President Donald Trump delivered the State of the Union Address Tuesday night, calling for unity between the Republican and Democratic parties.
In his speech, Trump detailed what the government has done during his first year of presidency and implored Congress to support his plans for the future.
“Tonight, I call upon all of us to set aside our differences, to seek out common ground and to summon the unity we need to deliver for the people we were elected to serve,” Trump said.
Trump said that in his first year of presidency, the government has created 2.4 million new jobs, the number of unemployment claims have hit a 45-year low, they “enacted the biggest tax cuts and reforms in American history” and repealed the Affordable Care Act.
After detailing what has been done in his first year as president, Trump revealed his plans for the future.
“I want to talk about what kind of future we are going to have, and what kind of nation we are going to be,” Trump said. “All of us, together, as one team, one people and one American family.”
One of his “greatest priorities” going forward is to reduce the price of prescription drugs, Trump said.
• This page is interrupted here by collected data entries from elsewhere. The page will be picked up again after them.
(* ===== verification/ExecutorBackends.v ===== *)
(** * Where a validator's commands run

    evaluation/t3/orchestrator-shell-runner.ts, which turns a command into one
    line for the bash of the learner's workspace, and local-shell-runner.ts,
    which runs it below a fixture directory: two instances of the interface
    [ShellRunner].  The orchestrator, the file system and child processes are
    outside. *)
From Stdlib Require Import Ascii.
From stdpp Require Import pretty.
From S2P Require Import Prelude RegExp JsNum Binary64 Effects Schema JsText JsonParse JsonLaws Criteria ValidatorRunner ShellValidators.
Open Scope Z_scope.

(** Nothing ran: the command's [infraError]. *)
Definition infra_result (detail : string) : ShellResult := mkShellResult (-1) "" "" (Some detail).

(** ** orchestrator-shell-runner.ts *)
Record ExecShellRequest := mkExecShellRequest {
  es_environmentId : string; es_command : string; es_timeoutMs : Z; es_attemptId : Id }.
Record ExecShellResponse := mkExecShellResponse {
  ex_exitCode : option Z; ex_stdout : option string; ex_stderr : option string; ex_errorMessage : option string }.
(** The orchestrator's ExecShell, [inl] a failed call with its message. *)
Class ExecShellRpc := {
  exec_shell : Workspace -> ExecShellRequest -> string + ExecShellResponse;
  exec_shell_time : Workspace -> ExecShellRequest -> Z;
  exec_shell_time_nonneg : forall w r, 0 <= exec_shell_time w r
}.

Definition shQuote : string -> string := shq.
Definition env_prefix (env : list (string * string)) : string :=
  String.concat " " ((fun kv => kv.1 ++ "=" ++ shQuote kv.2)%string <$> env).
Definition argv_text (argv : list string) : string := String.concat " " (shQuote <$> argv).
Definition bash_command (cmd : ShellCommand) : string :=
  ((match truthy (sh_cwd cmd) with Some cwd => "cd " ++ shQuote cwd ++ " && " | None => "" end) ++
   (match env_prefix (sh_env cmd) with EmptyString => "" | env => env ++ " " end) ++ argv_text (sh_argv cmd))%string.

Section Orchestrator.
Context `{ExecShellRpc}.
Variables (environmentId : string) (attemptId : Id).
Definition exec_shell_request (cmd : ShellCommand) : ExecShellRequest :=
  mkExecShellRequest environmentId (bash_command cmd) (sh_timeoutMs cmd) attemptId.
Definition runBound (w : Workspace) (cmd : ShellCommand) : ShellResult :=
  match exec_shell w (exec_shell_request cmd) with
  | inl message => infra_result message
  | inr r => mkShellResult (default (-1) (ex_exitCode r)) (default EmptyString (ex_stdout r)) (default EmptyString (ex_stderr r))
               (truthy (ex_errorMessage r))
  end.
Definition forAttempt : ShellRunner := {|
  backend := "orchestrator-exec-shell";
  shell_run := fun w cmd => inr (runBound w cmd);
  shell_time := fun w cmd => exec_shell_time w (exec_shell_request cmd);
  shell_time_nonneg := fun w cmd => exec_shell_time_nonneg w (exec_shell_request cmd) |}.
End Orchestrator.
(** Unbound, it only says so. *)
Definition run_unbound : ShellResult := infra_result "OrchestratorShellRunner.run() called without forAttempt".
(* ===== verification/GraderLaws.v ===== *)
(** * What the AI grader guarantees

    Every grade it reports is one the rubric allows, for every criterion of the
    rubric; samples that disagree are flagged; every result is provisional; and
    when the two vendors answer the same. *)
From Stdlib Require Import Ascii.
From stdpp Require Import pretty.
From S2P Require Import Prelude RegExp JsNum Binary64 Effects Schema JsText JsonParse JsonLaws Criteria ValidatorRunner Artifact LlmToolCall Grader.
Open Scope Z_scope.

Lemma map_or_throw_inr {A B} (f : A -> exn + B) l ys : map_or_throw f l = inr ys -> Forall2 (fun x y => f x = inr y) l ys.
Proof.
  revert ys. induction l as [|x l IH]; cbn; intros ys; [intros [= <-]; constructor |].
  destruct (f x) as [|y] eqn:E; [easy |]. destruct (map_or_throw f l) as [|ys']; [easy |]. intros [= <-]. constructor; auto.
Qed.

Lemma Forall2_in_l {A B} (P : A -> B -> Prop) l k x : Forall2 P l k -> x ∈ l -> exists y, y ∈ k /\ P x y.
Proof.
  intros F (i & L)%list_elem_of_lookup. destruct (Forall2_lookup_l _ _ _ _ _ F L) as (y & K & Y).
  exists y. split; [now apply list_elem_of_lookup_2 with i | exact Y].
Qed.
Lemma Forall2_in_r {A B} (P : A -> B -> Prop) l k y : Forall2 P l k -> y ∈ k -> exists x, x ∈ l /\ P x y.
Proof.
  intros F (i & L)%list_elem_of_lookup. destruct (Forall2_lookup_r _ _ _ _ _ F L) as (x & K & Y).
  exists x. split; [now apply list_elem_of_lookup_2 with i | exact Y].
Qed.

(** ** One answer *)
Section Grader.
Context `{Rounding}.

(** A grade the rubric allows. *)
Definition allowed (rubric : Rubric) (g : CriterionGrade) : Prop :=
  exists c, c ∈ rb_criteria rubric /\ rc_key c = cg_criterion g /\ cg_level g ∈ validLevels c /\ (0 <= cg_confidence g <= 1)%Q.

Lemma find_elem {A} (f : A -> bool) l x : List.find f l = Some x -> x ∈ l /\ f x = true.
Proof. intros E%List.find_some. destruct E. split; [now apply list_elem_of_In | easy]. Qed.

Lemma validate_allowed rubric j g : validate_grade rubric j = inr g -> allowed rubric g.
Proof.
  unfold validate_grade. destruct (jfield "criterion" j) as [[| | |[|a key]| |]|]; try discriminate.
  destruct (criterion_by_key _ _) as [c|] eqn:C; [|discriminate].
  destruct (valid_level _ _) as [l|] eqn:L; [|discriminate].
  destruct (valid_confidence (jfield "confidence" j)) as [q|] eqn:Q; [|discriminate]. intros [= <-].
  apply find_elem in C as [C _]. rewrite list_elem_of_In, <- in_rev, <- list_elem_of_In in C. exists c. refine (conj C (conj eq_refl (conj _ _))); cbn.
  - unfold valid_level in L. destruct (jfield "level" j) as [[]|]; try discriminate. now apply find_elem in L.
  - unfold valid_confidence in Q. destruct (jfield "confidence" j) as [[]|]; try discriminate.
    destruct (_ || _) eqn:B; [discriminate |]. injection Q as <-. apply orb_false_iff in B as [B1 B2].
    now rewrite Qltb_ge in B1, B2.
Qed.

Lemma parse_allowed rubric j gs : parseAndValidate rubric j = inr gs ->
  Forall (allowed rubric) gs /\ forall c, c ∈ rb_criteria rubric -> is_Some (grade_of (rc_key c) gs).
Proof.
  unfold parseAndValidate. destruct (jfield "grades" j) as [[| | | |l|]|]; try discriminate.
  destruct (map_or_throw _ l) as [e|gs'] eqn:M; [discriminate |].
  destruct (missing rubric gs') as [|] eqn:N; [|discriminate]. intros [= ->]. split.
  - apply map_or_throw_inr in M. clear N. induction M; constructor; [eapply validate_allowed; eassumption | easy].
  - intros c I. unfold grade_of. destruct (List.find _ gs) as [g|] eqn:F; [eauto | exfalso].
    assert (X : c ∈ missing rubric gs); [|rewrite N in X; now apply not_elem_of_nil in X].
    apply list_elem_of_In, filter_In. split; [now apply list_elem_of_In |]. apply negb_true_iff, not_true_iff_false.
    intros (g & G & E)%existsb_exists. now rewrite (List.find_none _ _ F g G) in E.
Qed.

(** ** Agreement of the samples *)
Lemma disagreed_spec x l : disagreed (x :: l) = false <-> forall y, y ∈ l -> y = x.
Proof.
  unfold disagreed. cbn [distinct List.length]. rewrite Nat.ltb_ge. split.
  - intros L y Y. assert (Z0 : List.filter (fun y => negb (y =? x)) (distinct l) = []) by (destruct (List.filter _ _); [easy | cbn in L; lia]).
    destruct (decide (y = x)) as [|N]; [easy | exfalso].
    assert (D : forall l, y ∈ l -> y ∈ distinct l).
    { clear -Y. intros l'. induction l' as [|z l' IH]; [easy |]. cbn. rewrite !elem_of_cons. intros [->|I]; [now left |].
      destruct (decide (y = z)) as [|N]; [now left | right]. apply list_elem_of_In, filter_In. split; [now apply list_elem_of_In, IH |].
      now apply negb_true_iff, Z.eqb_neq. }
    assert (I : y ∈ List.filter (fun y => negb (y =? x)) (distinct l)).
    { apply list_elem_of_In, filter_In. split; [now apply list_elem_of_In, D |]. now apply negb_true_iff, Z.eqb_neq. }
    rewrite Z0 in I. now apply not_elem_of_nil in I.
  - intros A. assert (Z0 : List.filter (fun y => negb (y =? x)) (distinct l) = []); [|rewrite Z0; cbn; lia].
    induction l as [|z l IH]; [reflexivity |]. cbn. rewrite (A z) by now left. rewrite Z.eqb_refl. cbn.
    rewrite <- (IH (fun y Y => A y ltac:(now right))). clear. induction (distinct l) as [|a d IH]; [reflexivity |]. cbn.
    destruct (a =? x) eqn:E; cbn; rewrite ?E; cbn; [exact IH | now rewrite IH].
Qed.

(** The grades the samples give a criterion, the first one reported. *)
Definition reported (samples : list (list CriterionGrade)) (c : RubricCriterion) (g : CriterionGrade) : Prop :=
  exists first rest, mapM (grade_of (rc_key c)) samples = Some (first :: rest) /\
    ((forall g', g' ∈ rest -> cg_level g' = cg_level first) -> g = first) /\
    (~ (forall g', g' ∈ rest -> cg_level g' = cg_level first) ->
       g = add_flag (disagreement_flag (List.length samples) (distinct (cg_level <$> first :: rest))) first).
Definition agree (samples : list (list CriterionGrade)) (c : RubricCriterion) : Prop :=
  exists l, forall s, s ∈ samples -> exists g, grade_of (rc_key c) s = Some g /\ cg_level g = l.

Lemma levels_agree (f : CriterionGrade) rest : disagreed (cg_level <$> f :: rest) = false <-> forall g, g ∈ rest -> cg_level g = cg_level f.
Proof.
  rewrite fmap_cons, disagreed_spec. split.
  - intros A g G. apply A. apply list_elem_of_fmap. eauto.
  - intros A y (g & -> & G)%list_elem_of_fmap. auto.
Qed.
Lemma reconcile_reported samples c : samples <> [] -> (forall s, s ∈ samples -> is_Some (grade_of (rc_key c) s)) ->
  exists g b, reconcile_criterion samples c = Some (g, b) /\ reported samples c g /\ (b = false <-> agree samples c).
Proof.
  intros N A. unfold reconcile_criterion.
  assert (M : is_Some (mapM (grade_of (rc_key c)) samples)) by (apply mapM_is_Some_2, Forall_forall, A).
  destruct M as [gs M]. rewrite M. cbn [mbind option_bind].
  destruct gs as [|f rest]; [destruct samples; [easy |]; cbn in M; destruct (grade_of _ _); [|easy]; cbn in M; now destruct (mapM _ _) |].
  cbn [head mbind option_bind].
  assert (B : disagreed (cg_level <$> f :: rest) = false <-> agree samples c).
  { rewrite levels_agree. apply mapM_Some_1 in M. split.
    - intros E. exists (cg_level f). intros s S. destruct (Forall2_in_l _ _ _ _ M S) as (g & G & Gs).
      exists g. split; [exact Gs |]. apply elem_of_cons in G as [->|G]; auto.
    - intros (l & L). assert (X : forall g, g ∈ f :: rest -> cg_level g = l).
      { intros g G. destruct (Forall2_in_r _ _ _ _ M G) as (s & S & Gs). destruct (L s S) as (g' & E & <-). congruence. }
      intros g G. rewrite (X g) by now right. now rewrite (X f) by now left. }
  destruct (disagreed _) eqn:D; (eexists _, _; split; [reflexivity |]; split; [|exact B]);
    exists f, rest; (split; [exact M |]); rewrite <- levels_agree, D; now split.
Qed.
Lemma reconcile_spec rubric samples : samples <> [] ->
  (forall s c, s ∈ samples -> c ∈ rb_criteria rubric -> is_Some (grade_of (rc_key c) s)) ->
  exists gs failed, reconcileSamples rubric samples = Some (gs, failed) /\ Forall2 (reported samples) (rb_criteria rubric) gs /\
    (failed = false <-> forall c, c ∈ rb_criteria rubric -> agree samples c).
Proof.
  intros N A. unfold reconcileSamples.
  assert (G : exists merged, mapM (reconcile_criterion samples) (rb_criteria rubric) = Some merged /\
    Forall2 (reported samples) (rb_criteria rubric) merged.*1 /\
    (existsb snd merged = false <-> forall c, c ∈ rb_criteria rubric -> agree samples c)); [|destruct G as (m & -> & G1 & G2); cbn; eauto].
  assert (A' : forall c, c ∈ rb_criteria rubric -> forall s, s ∈ samples -> is_Some (grade_of (rc_key c) s)) by eauto.
  clear A. induction (rb_criteria rubric) as [|c l IH].
  - exists []. split; [reflexivity |]. split; [constructor |]. split; [now intros _ c ?%not_elem_of_nil | easy].
  - destruct (reconcile_reported samples c N (A' c ltac:(now left))) as (g & b & E & R & B).
    destruct IH as (m & M & F & X); [intros c' I; apply A'; now right |].
    exists ((g, b) :: m). split; [cbn; rewrite E; cbn; now rewrite M |]. split; [now constructor |]. cbn [existsb snd].
    rewrite orb_false_iff, B, X. split; [intros [Y1 Y2] c' [->|I]%elem_of_cons; auto | intros Y; split; [apply Y; now left | intros; apply Y; now right]].
Qed.

(** ** Several calls *)
Section Calls.
Context `{LlmToolCaller}.
(** What the i-th call of a grading brings. *)
Definition sample (rubric : Rubric) (facts : GradingFacts) (sent : list LlmToolCallRequest) (i : nat) : exn + list CriterionGrade :=
  match callTool (sent ++ replicate i (grading_request rubric facts)) (grading_request rubric facts) with
  | inl e => inl e
  | inr j => parseAndValidate rubric j
  end.
Lemma run_gradeOnce rubric facts sent i :
  run (gradeOnce rubric facts) (sent ++ replicate i (grading_request rubric facts)) =
  match sample rubric facts sent i with
  | inl e => (inl e, (run (gradeOnce rubric facts) (sent ++ replicate i (grading_request rubric facts))).2)
  | inr gs => (inr gs, sent ++ replicate (S i) (grading_request rubric facts))
  end.
Proof.
  unfold gradeOnce, sample. rewrite run_bind, run_act. destruct (callTool _ _) as [e|j]; [reflexivity |].
  destruct (parseAndValidate rubric j); [reflexivity |]. cbn [run]. now rewrite <- app_assoc, replicate_S_end.
Qed.
Lemma run_samples rubric facts sent n i :
  match map_or_throw (sample rubric facts sent) (List.seq i n) with
  | inl e => exists sent', run (for_map (List.seq i n) (fun _ => gradeOnce rubric facts)) (sent ++ replicate i (grading_request rubric facts)) = (inl e, sent')
  | inr l => run (for_map (List.seq i n) (fun _ => gradeOnce rubric facts)) (sent ++ replicate i (grading_request rubric facts)) =
      (inr l, sent ++ replicate (i + n) (grading_request rubric facts))
  end.
Proof.
  revert i. induction n as [|n IH]; intros i; cbn [List.seq map_or_throw for_map]; [now rewrite Nat.add_0_r |].
  pose proof (run_gradeOnce rubric facts sent i) as E. specialize (IH (S i)).
  destruct (sample rubric facts sent i) as [e|gs]; [rewrite run_bind, E; eauto |].
  destruct (map_or_throw _ _) as [e|l].
  - destruct IH as [sent' IH]. exists sent'. now rewrite run_bind, E, run_bind, IH.
  - rewrite run_bind, E, run_bind, IH. cbn [run]. f_equal. f_equal. f_equal. lia.
Qed.
Lemma samples_parse rubric facts sent n i l : map_or_throw (sample rubric facts sent) (List.seq i n) = inr l ->
  List.length l = n /\ forall s, s ∈ l -> exists j, parseAndValidate rubric j = inr s.
Proof.
  intros M%map_or_throw_inr. split; [apply Forall2_length in M; now rewrite length_seq in M |].
  intros s S. destruct (Forall2_in_r _ _ _ _ M S) as (k & _ & E). unfold sample in E. destruct (callTool _ _); [discriminate | eauto].
Qed.
End Calls.

Lemma fake_level c : rc_levels c <> [] -> midpoint (validLevels c) ∈ validLevels c.
Proof.
  intros N. unfold midpoint, validLevels. set (l := rl_level <$> rc_levels c).
  assert (0 < List.length l)%nat by (unfold l; rewrite length_fmap; destruct (rc_levels c); [easy | cbn; lia]).
  destruct (lookup_lt_is_Some_2 l ((List.length l - 1) / 2)) as [x E]; [apply Nat.Div0.div_lt_upper_bound; lia |].
  rewrite E. now apply list_elem_of_lookup_2 in E.
Qed.
End Grader.

(** ** The vendors *)
Lemma is_set_truthy k : is_set k = true <-> exists key, truthy k = Some key.
Proof. unfold is_set. now rewrite bool_decide_eq_true. Qed.
Lemma is_set_false k : is_set k = false <-> truthy k = None.
Proof. unfold is_set. rewrite bool_decide_eq_false. split; [now destruct (truthy k); [intros []; eauto |] | intros ->; now intros [? ?]]. Qed.
Lemma inferred_caller c model : to_lower (default EmptyString (LLM_PROVIDER c)) = EmptyString ->
  is_Some (select_caller c model) <-> hasProvider c = true.
Proof.
  intros E. unfold select_caller, wantGroq, wantAnthropic, hasProvider. rewrite E. cbn [String.eqb orb andb].
  destruct (is_set (ANTHROPIC_API_KEY c)) eqn:A; cbn [negb orb andb].
  - apply is_set_truthy in A as [a ->]. cbn. split; eauto.
  - destruct (is_set (GROQ_API_KEY c)) eqn:G; [apply is_set_truthy in G as [g ->]; cbn; split; eauto |]. split; [now intros [? ?] | easy].
Qed.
The government will also be working to “fix bad trade deals and negotiate new ones,” rebuild infrastructure and reform prisons.
Trump also revealed that his Administration has presented Congress with a “bipartisan” immigration reform — a plan with four pillars. These pillars include offering 1.8 million “dreamers” a path to citizenship, building a wall on the Southern U.S. border, ending the visa lottery and ending chain migration.
“These four pillars will produce legislation that fulfills my ironclad pledge to only sign a bill that puts America first,” Trump said. “So let us come together, set politics aside and finally get the job done.”
While coming together and uniting the nation was a central theme throughout Trump’s address, the two parties have been divided in their opinions of it.
Portland, Ore. senior Eric Soo, Chairman for Baylor College Republicans and member of the College Republicans State Board of Texas, said he approves of Trump’s first year in office.
“I think he’s doing a stellar job,” Soo said. “You know, as a business man, he certainly delivered on all his promises.”
However, Austin sophomore and President of Baylor Democrats Jake Bridges said he believes that so far, Trump’s presidency has been divisive and largely unproductive.
“I think he spent so much time just stoking a lot of anger in people and until the tax bill that was — what? Late November, December — he didn’t get anything significant passed,” Bridges said.
Bridges said even though the country is doing fairly well economically and militarily, he believes that has more to do with where it was left off than what has been done since Trump’s been in office.
According to Bridges, his main concern is that the U.S. is in a bad place socially.
“It’s incredibly divided, especially along racial lines,” Bridges said. “That’s probably a number one concern and that’s one that he’s definitely — I think very few people would argue he’s made that a lot worse since he’s been in office.”
On the other hand, Soo said he believes Trump’s speech was amazing because he was positive and never once mentioned the word “race.”
“I think that’s important because the Democrat platform is ‘Donald Trump’s racist and we hate him,'” Soo said. “And Donald Trump’s platform is immigration reform, tax cuts, bring back businesses. He stands for something rather than against something and I think that is much more effective.”
As for Trump’s plans for the future, Soo said he is very proud of the president for being willing to compromise concerning different things. He believes Trump’s plans for the future appeal to elements from both the left and the right.
For example, Soo said the newest bill introduced not only allows funding for immigration reform, but also allows a path to citizenship and expands the amount of people applicable to citizenship.
Soo said that immigrants are helpful to our country and he would not be here himself if it wasn’t for immigration. However, he believes we have to make a distinction between legal immigrants and illegal, undocumented immigrants.
“I think it’s more humanitarian to allow people to come and be integrated rather than just opening the floodgates,” Soo said.
Bridges said he is glad Trump is willing to give a pathway to citizenship for the “dreamers.” However, he believes the president’s plan for the border wall is outdated and ineffective.
“People make it seem like Democrats aren’t in support of secure borders but that’s not the case,” Bridges said. “It’s just that the wall — It’s going to cost so much money. He previously said about 10 billion dollars, now he’s asking for 25 billion for a wall that isn’t going to be that effective and is going to take forever to get built, be an environmental hazard.”
Bridges said he does not think Democrats or Republicans particularly love Trump’s immigration reform proposal. He believes Republicans will not love the 1.8 million “dreamer’s” pathway to citizenship and the Democrats are not going to love the wall.
However, Bridges said this immigration reform has the potential to be —at least — fairly bipartisan.
Despite differences between Democrats and Republicans, both Bridges and Soo said they believe uniting the two parties is a possibility.
Soo said Baylor College Republicans and Baylor Democrats have a good relationship on campus. The two clubs hosted an event together last semester and have recently scheduled a “bipartisan dinner.”
“I would say that everyone wants bipartisanship, but if we really want it we actually have to work at it and not just say we want it,” Bridges said. “Just try to get some form of understanding from people — on either side and to not demonize the other is the best thing.”